Giant Blast Marks Milestone for Future Monster Telescope

Artist’s impression of the European Extremely Large Telescope (E-ELT). The E-ELT will be the largest optical/infrared telescope in the world—the world’s biggest eye on the sky. Credit: ESO

Bigger is better—especially when it comes to telescopes.

Today, astronomers’ dreams of the largest telescope in the world come one step closer. It all starts with a bang at the groundbreaking event for the European Extremely Large Telescope. (Related: “World’s Largest Backyard Telescope.”)

The top of the 9,842-foot-high (3,000 meter) Cerro Armazones mountain, in the Chilean Andes, will be blasted off on June 19 at 12:30 p.m. EDT (16:30 UT) to create the level foundation for what is expected to be the largest optical/infrared telescope in the world. About 130 feet (40 meters) of the mountaintop will be strategically lofted off the top of the peak. The blast will remove an estimated million tons of rock.

You can watch the entire groundbreaking event live online here.

This ground breaking is a significant step in the telescope’s journey from drawing board to reality. 

Dubbed the “world’s biggest eye on the sky,” the E-ELT will truly be a giant among giants, a “light bucket” with a mirror stretching nearly 130 feet (40 meters) across that will collect 15 times more light than the current record holders, the 33-foot (10 meter) Gran Telescopio Canarias and the similarly sized Keck Observatory.

This artist impression shows the upcoming E-ELT and current giant observatories sizes compared with the Statue of Liberty.  Credit: ESO
This artist’s impression shows the upcoming E-ELT and current giant observatories in a size comparison with the Statue of Liberty.

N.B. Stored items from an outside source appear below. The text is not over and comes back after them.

(* ===== verification/AckHistory.v ===== *)
(** * Histories of a datagram stream

    A transition system over the acknowledgement state: fragments are sent,
    datagrams are acknowledged or lost in any order, copies are sent after a
    delay.  Its invariant says that the records left by the splits can always
    be followed from the start of a datagram to its end, so that no
    acknowledgement reads a record that does not exist. *)

From S2P Require Import Prelude Picosplay PicoFrames Proto Ack AckProofs AckLoops AckRepeat.

Section history.
Context `{Sp : Splay akey quicrq_datagram_ack_node_compare} {SL : SplayLaws Sp}.
Context {Al : Allocator} {PF : PicoFrames} {FL : FramesLaws PF}.
Context {PQ : PicoQueue} {PL : PicoQueueLaws PQ}.
Implicit Types (c : quicrq_datagram_ack_ctx_t) (k : akey) (d : quicrq_datagram_ack_state_t).

(** A datagram sent: its position and the bytes of data it carries. *)
Abbreviation sent_t := (list (akey * Z)).
Implicit Types (sent : sent_t).

(** The position and length of the data of a datagram. *)
Definition datagram_range (bytes : list Z) : option (akey * Z) :=
  match quicrq_datagram_header_decode bytes with
  | Some ((_, g, o, off, _, _, _, _), data) => Some ((g, o, off), blen data)
  | None => None
  end.

(** The positions where something ends in an object: a record, a datagram. *)
Definition endpoint c sent (g o e : Z) : Prop :=
  (exists x n, lens c !! (g, o, x) = Some n /\ e = x + n) \/
  (exists x n, ((g, o, x), n) ∈ sent /\ e = x + n).

Record history_ok c sent : Prop := {
  ho_ack : ack_ok c;
  ho_sent : forall g o x n, ((g, o, x), n) ∈ sent ->
    is_id g /\ is_id o /\ 0 <= x /\ 0 <= n /\ x + n < two62;
  ho_inside : forall g o x l, lens c !! (g, o, x) = Some l ->
    exists a n, ((g, o, a), n) ∈ sent /\ a <= x /\ x + l <= a + n /\ (0 < n -> 0 < l);
  ho_positive : forall g o x l a n, lens c !! (g, o, x) = Some l ->
    ((g, o, a), n) ∈ sent -> a <= x < a + n -> 0 < l;
  ho_followed : forall g o e a n, endpoint c sent g o e ->
    ((g, o, a), n) ∈ sent -> a < e < a + n ->
    is_Some (lens c !! (g, o, e)) \/ hz_le c (g, o, e);
}.

Lemma history_same c c' sent : history_ok c sent -> ack_ok c' -> lens c' = lens c ->
  (forall k, hz_le c k -> hz_le c' k) -> history_ok c' sent.
Proof.
  intros [Hok Hs Hi Hp Hf] Hok' Hl Hz. split; try done.
  - intros g o x l. rewrite Hl. apply Hi.
  - intros g o x l a n. rewrite Hl. apply Hp.
  - intros g o e a n. unfold endpoint. rewrite Hl. intros He Ha Hr.
    destruct (Hf g o e a n He Ha Hr) as [? | ?]; [by left | right; auto].
Qed.

(** A datagram inside another one, that ends where something already ends or
    where a record starts, may be sent. *)
Lemma history_send_inside c sent g o x n a m : history_ok c sent ->
  ((g, o, a), m) ∈ sent -> a <= x -> 0 <= n -> x + n <= a + m ->
  endpoint c sent g o (x + n) \/ is_Some (lens c !! (g, o, x + n)) ->
  history_ok c (sent ++ [((g, o, x), n)]).
Proof.
  intros [Hok Hs Hi Hp Hf] Ha Hax Hn Hend Hep.
  destruct (Hs _ _ _ _ Ha) as (Hg & Ho & Ha0 & Hm & Hbound).
  assert (forall g' o' a' n', ((g', o', a'), n') ∈ sent ++ [((g, o, x), n)] ->
    exists b l, ((g', o', b), l) ∈ sent /\ b <= a' /\ a' + n' <= b + l /\ 0 <= n' /\ 0 <= a') as Hin.
  { intros g' o' a' n' [Hin | [= -> -> -> ->]%list_elem_of_singleton]%elem_of_app.
    - exists a', n'. destruct (Hs _ _ _ _ Hin) as (_ & _ & ? & ? & _). split_and!; [done | lia..].
    - exists a, m. split_and!; [done | lia..]. }
  split; [done | | | |].
  - intros g' o' x' n' (b & l & Hb & ? & ? & ? & ?)%Hin.
    destruct (Hs _ _ _ _ Hb) as (? & ? & ? & ? & ?). split_and!; [done | done | lia..].
  - intros g' o' x' l (a' & n' & ? & ?)%Hi. exists a', n'. split; [apply elem_of_app; by left | done].
  - intros g' o' x' l a' n' Hl (b & m' & Hb & ? & ? & ? & ?)%Hin Hr.
    apply (Hp _ _ _ _ _ _ Hl Hb). lia.
  - intros g' o' e a' n' He (b & m' & Hb & ? & ? & ? & ?)%Hin Hr.
    assert (endpoint c sent g' o' e \/ is_Some (lens c !! (g', o', e))) as [He' | ?]; [| | by left].
    { destruct He as [Hrec | (x' & l & [Hx | [= -> -> -> ->]%list_elem_of_singleton]%elem_of_app & ->)].
      - left. by left.
      - left. right. by exists x', l.
      - done. }
    apply (Hf _ _ _ _ _ He' Hb). lia.
Qed.

(** The split of a record along a datagram. *)
Lemma history_split c c' sent g o x l n p a m : history_ok c sent -> ack_ok c' ->
  lens c !! (g, o, x) = Some l -> 0 < p < n ->
  ((g, o, a), m) ∈ sent -> a <= x -> x + n <= a + m -> endpoint c sent g o (x + n) ->
  lens c' = <[(g, o, x) := p]> (<[(g, o, x + p) := n - p]> (lens c)) ->
  (forall k, hz_le c k -> hz_le c' k) -> history_ok c' sent.
Proof.
  intros [Hok Hs Hi Hp Hf] Hok' Hrec Hpn Ha Hax Hend Hep Hl Hz.
  assert (forall g' o' x' l', lens c' !! (g', o', x') = Some l' ->
    (g' = g /\ o' = o /\ ((x' = x /\ l' = p) \/ (x' = x + p /\ l' = n - p))) \/
    lens c !! (g', o', x') = Some l') as Hcases.
  { intros g' o' x' l'. rewrite Hl, !lookup_insert_Some.
    intros [[[= <- <- <-] <-] | [_ [[[= <- <- <-] <-] | [_ ?]]]]; [left | left | by right];
      (split_and!; [done | done |]); [by left | by right]. }
  assert (forall k, is_Some (lens c !! k) -> is_Some (lens c' !! k)) as Hmono.
  { intros k Hk. rewrite Hl. apply lookup_insert_is_Some'. right. apply lookup_insert_is_Some'. by right. }
  split; try done.
  - intros g' o' x' l' [(-> & -> & H) | H]%Hcases; [| by apply Hi]. exists a, m. split; [done | lia].
  - intros g' o' x' l' a' n' [(-> & -> & H) | H]%Hcases; [lia | by apply Hp].
  - intros g' o' e a' n' He Hin Hr.
    assert (endpoint c sent g' o' e \/ is_Some (lens c' !! (g', o', e))) as [He' | ?]; [| | by left].
    { destruct He as [(x' & l' & [(-> & -> & [[-> ->] | [-> ->]]) | H]%Hcases & ->) | Hs'].
      - right. rewrite Hl, lookup_insert_ne, lookup_insert_eq by (intros [=]; lia). by eexists.
      - left. replace (x + p + (n - p)) with (x + n) by lia. done.
      - left. left. by exists x', l'.
      - left. by right. }
    destruct (Hf _ _ _ _ _ He' Hin Hr) as [? | ?]; [left | right]; auto.
Qed.

(** A fragment disjoint from those already sent. *)
Definition fresh_range sent (g o x n : Z) : Prop :=
  forall a m, ((g, o, a), m) ∈ sent -> 0 < n /\ 0 < m /\ (x + n <= a \/ a + m <= x).

Lemma history_send_fresh c c' sent g o x n : history_ok c sent -> ack_ok c' ->
  is_id g -> is_id o -> 0 <= x -> 0 <= n -> x + n < two62 -> fresh_range sent g o x n ->
  lens c' = lens c \/ lens c' = <[(g, o, x) := n]> (lens c) ->
  (forall k, hz_le c k -> hz_le c' k) ->
  history_ok c' (sent ++ [((g, o, x), n)]).
Proof.
  intros [Hok Hs Hi Hp Hf] Hok' Hg Ho Hx Hn Hend Hfresh Hl Hz.
  assert (forall k l, lens c' !! k = Some l -> (k = (g, o, x) /\ l = n) \/ lens c !! k = Some l)
    as Hcases.
  { intros k l. destruct Hl as [-> | ->]; [by right |]. rewrite lookup_insert_Some.
    intros [[<- <-] | [_ ?]]; [by left | by right]. }
  assert (forall k, is_Some (lens c !! k) -> is_Some (lens c' !! k)) as Hmono.
  { intros k Hk. destruct Hl as [-> | ->]; [done |]. apply lookup_insert_is_Some'. by right. }
  assert (forall e, endpoint c sent g o e -> exists a m, ((g, o, a), m) ∈ sent /\ a <= e <= a + m) as Hep.
  { intros e [(y & l & Hy & ->) | (y & l & Hy & ->)].
    - destruct (Hi _ _ _ _ Hy) as (a & m & Ha & ?). exists a, m. split; [done |].
      destruct (proj1 (lens_lookup _ _ _) Hy) as (d & Hd & <-).
      apply (tree_key c (proj1 Hok)) in Hd as [_ Hd]. unfold das_ok in Hd. lia.
    - exists y, l. split; [done |]. destruct (Hs _ _ _ _ Hy). lia. }
  split; [done | | | |].
  - intros g' o' x' n' [? | [= -> -> -> ->]%list_elem_of_singleton]%elem_of_app; [by apply Hs | done].
  - intros g' o' x' l [[[= -> -> ->] ->] | H]%Hcases.
    + exists x, n. split; [apply elem_of_snoc; by right | lia].
    + destruct (Hi _ _ _ _ H) as (a & m & ? & ?). exists a, m. split; [apply elem_of_app; by left | done].
  - intros g' o' x' l a m Hl' Hin Hr. apply Hcases in Hl' as [[[= -> -> ->] ->] | H].
    + apply elem_of_app in Hin as [Hin | [= -> ->]%list_elem_of_singleton]; [| lia].
      destruct (Hfresh _ _ Hin); lia.
    + apply elem_of_app in Hin as [Hin | [= -> -> -> ->]%list_elem_of_singleton]; [by apply (Hp _ _ _ _ _ _ H Hin) |].
      destruct (Hi _ _ _ _ H) as (a' & m' & Ha' & ? & ? & ?). destruct (Hfresh _ _ Ha') as (? & ? & ?).
      lia.
  - intros g' o' e a m He Hin Hr.
    apply elem_of_app in Hin as [Hin | [= -> -> -> ->]%list_elem_of_singleton].
    + assert (endpoint c sent g' o' e \/ (g' = g /\ o' = o /\ e = x + n)) as [He' | (-> & -> & ->)].
      { destruct He as [(y & l & [[[= -> -> ->] ->] | H]%Hcases & ->) |
          (y & l & [Hy | [= -> -> -> ->]%list_elem_of_singleton]%elem_of_app & ->)].
        - by right.
        - left. left. by exists y, l.
        - left. right. by exists y, l.
        - by right. }
      * destruct (Hf _ _ _ _ _ He' Hin Hr) as [? | ?]; [left | right]; auto.
      * destruct (Hfresh _ _ Hin) as (? & ? & ?). lia.
    + exfalso. destruct He as [(y & l & [[[= ->] ->] | H]%Hcases & ->) |
          (y & l & [Hy | [= -> ->]%list_elem_of_singleton]%elem_of_app & ->)]; [lia | | | lia].
      * destruct (Hep (y + l)) as (a' & m' & Ha' & ?); [left; by exists y, l |].
        destruct (Hfresh _ _ Ha') as (? & ? & ?). lia.
      * destruct (Hfresh _ _ Hy) as (? & ? & ?). lia.
Qed.

Lemma carries_range mid d delay off piece dg : carries mid d delay off piece dg ->
  datagram_range dg = Some ((da_group_id d, da_object_id d, off), blen piece).
Proof. unfold carries, datagram_range. by intros ->. Qed.

(** What a repeat queues goes to the datagrams sent. *)
Lemma repeat_loop_history fuel qr c k d data n prep now c' ret sent a m :
  malloc_ok sizeof_datagram_ack_state = true -> is_time now ->
  history_ok c sent -> ak_states c !! k = Some d -> 0 <= n ->
  ((da_group_id d, da_object_id d, a), m) ∈ sent ->
  a <= da_object_offset d -> da_object_offset d + n <= a + m ->
  endpoint c sent (da_group_id d) (da_object_id d) (da_object_offset d + n) ->
  repeat_loop fuel qr c k data n prep now = Some (c', ret) ->
  exists news, ak_queued c' = ak_queued c ++ news /\
    history_ok c' (sent ++ omap datagram_range news).
Proof.
  intros Hmalloc Hnow. revert c k d data n sent a m.
  induction fuel as [| fuel IH]; intros c k d data n sent a m Hh Hd Hn Ha Hax Hend Hep; [done |].
  cbn [repeat_loop]. pose proof (ho_ack _ _ Hh) as Hok.
  destruct (ho_sent _ _ Hh _ _ _ _ Ha) as (Hg & Ho & Ha0 & Hm & Hb).
  destruct (tree_key c (proj1 Hok) k d Hd) as [Hkey _].
  assert (lens c !! (da_group_id d, da_object_id d, da_object_offset d) = Some (da_length d)) as Hrec.
  { apply lens_lookup. exists d. split; [| done]. change (ak_states c !! da_key d = Some d).
    by rewrite Hkey. }
  destruct (repeat_turn qr c k data n prep now) as [[[c1 ret1] next] |] eqn:Et; [| done].
  cbn [mbind option_bind].
  apply (repeat_turn_spec qr c k d data n prep now) in Et; [| done | done | done | done | lia].
  destruct Et as [Hn0 Hfl -> | ret1 Hr Hok1 Hsh Hl Hq | dg Hok1 Hsh Hl Hnl Hdg Hc |
    dg p ret1 Hp Hok1 Hsh Hl Hpl Hdg Hc Hwhy |
    dg p k' d' Hp Hok1 Hsh -> Hnone Hd' Hsame Hnz Hl Hpl Hdg Hc].
  - intros [= <- <-]. exists []. rewrite !app_nil_r. done.
  - intros [= <- <-]. exists []. rewrite !app_nil_r. split; [apply (sh_queued _ _ Hsh) |].
    eapply history_same; [exact Hh | done | done |]. intros x. by apply same_horizon_le.
  - intros [= <- <-]. exists [dg]. split; [apply (sh_queued _ _ Hsh) |].
    cbn. rewrite (carries_range _ _ _ _ _ _ Hc). cbn. rewrite blen_ztake by lia.
    eapply (history_send_inside _ _ _ _ _ _ a m); [| done | lia | lia | lia | ].
    + eapply history_same; [exact Hh | done | done |]. intros x. by apply (same_horizon_le _ _ x Hsh).
    + left. unfold endpoint. by rewrite Hl.
  - intros [= <- <-]. exists [dg]. split; [apply (sh_queued _ _ Hsh) |].
    cbn. rewrite (carries_range _ _ _ _ _ _ Hc). cbn. rewrite blen_ztake by lia.
    destruct Hwhy as [[-> Hrec'] | [_ ?]]; [| congruence].
    eapply (history_send_inside _ _ _ _ _ _ a m); [| done | lia | lia | lia | ].
    + eapply history_same; [exact Hh | done | done |]. intros x. by apply (same_horizon_le _ _ x Hsh).
    + right. rewrite Hl. unfold lens. by rewrite lookup_fmap, fmap_is_Some.
  - assert (history_ok c1 sent) as Hh1.
    { eapply (history_split c c1 sent _ _ _ _ n p a m); try done.
      - by rewrite Hl, <- Hkey.
      - intros x. by apply (same_horizon_le _ _ x Hsh). }
    assert (is_Some (lens c1 !! (da_group_id d, da_object_id d, da_object_offset d + p))) as Hs.
    { unfold lens. by rewrite lookup_fmap, Hd'. }
    assert (history_ok c1 (sent ++ [((da_group_id d, da_object_id d, da_object_offset d), p)])) as Hh2.
    { eapply (history_send_inside _ _ _ _ _ _ a m); [done | done | lia | lia | lia |]. by right. }
    destruct (tree_key c1 (proj1 Hok1) _ d' Hd') as [(Eg & Eo & Ex)%da_key_inv _].
    intros Hloop. apply (IH c1 _ d' _ _ (sent ++ [((da_group_id d, da_object_id d, da_object_offset d), p)]) a m)
      in Hloop as (news & Hq & Hfinal); [| done | done | lia | | lia | lia |].
    + exists (dg :: news). split.
      { rewrite Hq, (sh_queued _ _ Hsh). cbn. by rewrite <- (assoc_L (++)). }
      cbn. rewrite (carries_range _ _ _ _ _ _ Hc). cbn. rewrite blen_ztake by lia.
      by rewrite <- (assoc_L (++)) in Hfinal.
    + rewrite Eg, Eo. apply elem_of_app. by left.
    + rewrite Eg, Eo, Ex. replace (da_object_offset d + p + (n - p)) with (da_object_offset d + n) by lia.
      left. exists (da_object_offset d + p), (n - p). split; [| lia].
      rewrite Hl, lookup_insert_ne, lookup_insert_eq; [done |]. rewrite <- Hkey. intros [=]; lia.
Qed.

End history.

Credit: ESO

Expected to capture its first light in 2023, the giant eye will offer views of the cosmos at an unprecedented resolution, bettering the venerable Hubble Space Telescope by at least 16 times in terms of image sharpness.

Astronomers are salivating at the chance to get the first views through this behemoth, which will be able to tackle the biggest astronomical challenges of our time. (Related: “Top Discoveries Awaiting NASA’s Next Big Telescope.”)

“The E-ELT will allow astronomers to reach deeper into space, further back in time, and more intimately into the workings of the universe than any other visible-to-infrared telescope ever built,” said Aprajita Verma, a deputy project scientist with the multinational E-ELT project, who is based at Oxford University. “From probing the first galaxies that formed in the universe, to studying extrasolar planets and looking for signs of life, we can expect breakthrough advances and new discoveries with the E-ELT.”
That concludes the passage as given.